**Source records:**
---*---

(* ===== verification/Ipc.v ===== *)
(** * The package's errors and name check ([src/ipc.go])

    The error values, the result type of a fallible call and
    [validateName]. An error that the code wraps with more text is modelled by
    the value [errors.Is] finds in it. *)

From stdpp Require Import base list strings.
From Stdlib Require Import Ascii String.
From S2P Require Import Prelude.

Inductive error : Set :=
  | ErrClosed | ErrFull | ErrEmpty | ErrMessageTooLarge | ErrReservedType
  | ErrInvalidName | ErrInvalidCapacity | ErrTooSmall | ErrBadLayout
  | ErrCorrupt | ErrUnaligned | ErrNotPollable | ErrPeerGone | ErrInUse
  | ErrNotConsumer | ErrTooManyClaims.

#[export] Instance error_eq_dec : EqDecision error.
Proof. solve_decision. Defined.

(** A Go pair [(value, error)]: the value is meaningful when the error is nil. *)
Inductive result (A : Type) : Type :=
  | Ok (a : A)
  | Err (e : error).
Arguments Ok {A} _.
Arguments Err {A} _.

(** [strings.ContainsAny(name, chars)]: some byte of [name] is one of [chars]. *)
Fixpoint containsAny (name chars : string) : bool :=
  match name with
  | EmptyString => false
  | String c rest =>
      existsb (Ascii.eqb c) (list_ascii_of_string chars) || containsAny rest chars
  end.

Definition separators : string := "/\".

Definition validateName (name : string) : option error :=
  if String.eqb name "" then Some ErrInvalidName
  else if containsAny name separators then Some ErrInvalidName
  else if String.eqb name "." || String.eqb name ".." then Some ErrInvalidName
  else None.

---*---

**Activity:** Reproduce all entries. Keep them exact.

**Expected answer:**
(* ===== verification/Ipc.v ===== *)
(** * The package's errors and name check ([src/ipc.go])

    The error values, the result type of a fallible call and
    [validateName]. An error that the code wraps with more text is modelled by
    the value [errors.Is] finds in it. *)

From stdpp Require Import base list strings.
From Stdlib Require Import Ascii String.
From S2P Require Import Prelude.

Inductive error : Set :=
  | ErrClosed | ErrFull | ErrEmpty | ErrMessageTooLarge | ErrReservedType
  | ErrInvalidName | ErrInvalidCapacity | ErrTooSmall | ErrBadLayout
  | ErrCorrupt | ErrUnaligned | ErrNotPollable | ErrPeerGone | ErrInUse
  | ErrNotConsumer | ErrTooManyClaims.

#[export] Instance error_eq_dec : EqDecision error.
Proof. solve_decision. Defined.

(** A Go pair [(value, error)]: the value is meaningful when the error is nil. *)
Inductive result (A : Type) : Type :=
  | Ok (a : A)
  | Err (e : error).
Arguments Ok {A} _.
Arguments Err {A} _.

(** [strings.ContainsAny(name, chars)]: some byte of [name] is one of [chars]. *)
Fixpoint containsAny (name chars : string) : bool :=
  match name with
  | EmptyString => false
  | String c rest =>
      existsb (Ascii.eqb c) (list_ascii_of_string chars) || containsAny rest chars
  end.

Definition separators : string := "/\".

Definition validateName (name : string) : option error :=
  if String.eqb name "" then Some ErrInvalidName
  else if containsAny name separators then Some ErrInvalidName
  else if String.eqb name "." || String.eqb name ".." then Some ErrInvalidName
  else None.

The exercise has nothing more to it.